If you need to go through your custom serialization, deserialization function, am I right to think that this PR does not help with speed ?
Regarding for example json, the addition of a new dunder was recently discussed on Discourse https://discuss.python.org/t/introduce-a-json-magic-method/21768.
@frmdstryr could you comment on how a faster getstate in C helps with your case of using tags ?
For the pure pickle use case, I believe the plan I proposed make sense (except we could even avoid the tag and the issue of using a name other people may already rely on). I will try to work on it when I have the cycles.
You're correct the speed difference is negligible. Adding the enum you proposed makes sense.
Could you enable edit by maintainers ? I have implemented the changes described above but cannot push.
It is checked? I have no branch protection stuff setup, but maybe its because its the main branch? IDK.
Feel free to just close and open a new one.
my bad I worked on your frmdstryr/move-get-set-state-to-catom branch and failed to notice that the PR was from main...
Oh, I had to move it to main to get actions to run.
I will go through the changes again to check I do not mess up something while rebasing/cherry-picking but otherwise this should be good to go (modulo the missing documentation). @frmdstryr can you have a look.
Thanks for having a look @frmdstryr . I still need to go through everything once but I am wondering, should we add support for magic method name in AtomMeta for this use case ?
It may clash with existing names which would make the change more intrusive than I would like but not having it will be surprising since it would the only behavior missing it. Do you have an opinion ?
@frmdstryr I went ahead and added and documented a magic method for getstate for consistency. Do you have an opinion ?
I was thinking of explaining how to directly alter the member mode which feels more useful to simply forbid the pickling of a member but I did not find a place where it would nicely fit.
Agree.
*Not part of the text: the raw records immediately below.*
(** X17.  After [setItemLayout] the cell in column [x] of row [y] is solid
    exactly when element [y * width + x] of the layout is true: the layout
    is read row by row. The size of the grid and the other members of the
    item are unchanged. The grid must have a cell for each location, and the
    layout a value for each cell. *)
Theorem setItemLayout_then_isSolidAtLocation
    (layout : list bool) (it : InventoryItem) (x y : Z) :
  wellFormed (d_content it) ->
  width (d_content it) * height (d_content it)
    <= Z.of_nat (List.length layout) ->
  0 <= x < width (d_content it) ->
  0 <= y < height (d_content it) ->
  let it' := setItemLayout layout it in
  isSolidAtLocation it' x y
    = nth (Z.to_nat (y * width (d_content it) + x)) layout false /\
  width (d_content it') = width (d_content it) /\
  height (d_content it') = height (d_content it) /\
  wellFormed (d_content it') /\
  set_content (d_content it) it' = it.
Proof.
  intros Hwf Hl Hx Hy it'.
  destruct (setItemLayout_cells layout it Hwf Hl) as (H1 & H2 & H3 & H4).
  split; [apply H4; assumption |].
  split; [exact H1 | split; [exact H2 | split; [exact H3 |]]].
  destruct it. reflexivity.
Qed.

Section WithBases.

Variable DragContainer_isHit : InventoryItem -> vec2.t -> bool -> bool.
Variable itemGridXLocationFromPixelPosition : InventoryItem -> float -> Z.
Variable itemGridYLocationFromPixelPosition : InventoryItem -> float -> Z.
Variable squarePixelSize : InventoryItem -> Sizef.t.
Variable imageFromString : string -> option Image.

(** X18.  Only the cells that the layout marks register hits: an item that
    was given a layout is hit at a position exactly when the base class
    reports a hit, the position falls on a cell of the grid, and the element
    of the layout for that cell is true. *)
Theorem isHit_iff_layout_marks_cell
    (layout : list bool) (it : InventoryItem) (position : vec2.t)
    (allow_disabled : bool) :
  wellFormed (d_content it) ->
  width (d_content it) * height (d_content it)
    <= Z.of_nat (List.length layout) ->
  let it' := setItemLayout layout it in
  let gx := itemGridXLocationFromPixelPosition it' (vec2.x position) in
  let gy := itemGridYLocationFromPixelPosition it' (vec2.y position) in
  isHit DragContainer_isHit itemGridXLocationFromPixelPosition
        itemGridYLocationFromPixelPosition it' position allow_disabled = true
  <->
  DragContainer_isHit it' position allow_disabled = true /\
  0 <= gx < width (d_content it) /\ 0 <= gy < height (d_content it) /\
  nth (Z.to_nat (gy * width (d_content it) + gx)) layout false = true.
Proof.
  intros Hwf Hl it' gx gy.
  destruct (setItemLayout_cells layout it Hwf Hl) as (H1 & H2 & _ & H4).
  fold it' in H1, H2, H4.
  unfold isHit. fold gx gy. rewrite H1, H2.
  destruct (DragContainer_isHit it' position allow_disabled); cbn [negb];
    [| split; [discriminate | intros (H & _); discriminate]].
  destruct (Z.ltb_spec gx 0); cbn [orb];
    [split; [discriminate | intros (_ & ? & _); lia] |].
  destruct (Z.geb_spec gx (width (d_content it))); cbn [orb];
    [split; [discriminate | intros (_ & ? & _); lia] |].
  destruct (Z.ltb_spec gy 0); cbn [orb];
    [split; [discriminate | intros (_ & _ & ? & _); lia] |].
  destruct (Z.geb_spec gy (height (d_content it))); cbn [orb];
    [split; [discriminate | intros (_ & _ & ? & _); lia] |].
  rewrite H4 by lia. split.
  - intros Hn. repeat split; try lia; assumption.
  - intros (_ & _ & _ & Hn). exact Hn.
Qed.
I would just add it to the customization page.
Thanks @frmdstryr for initiating the work on this. It is always extremely motivating for me to work on a feature I know you need.
Thanks!
If the benchmarks are accurate, this provides a slight improvement (depending on the py version) for serialization speed.
The current python version can be sped up by moving the slots check into atom meta as done here. If that is done this is still about 15% faster on 3.11.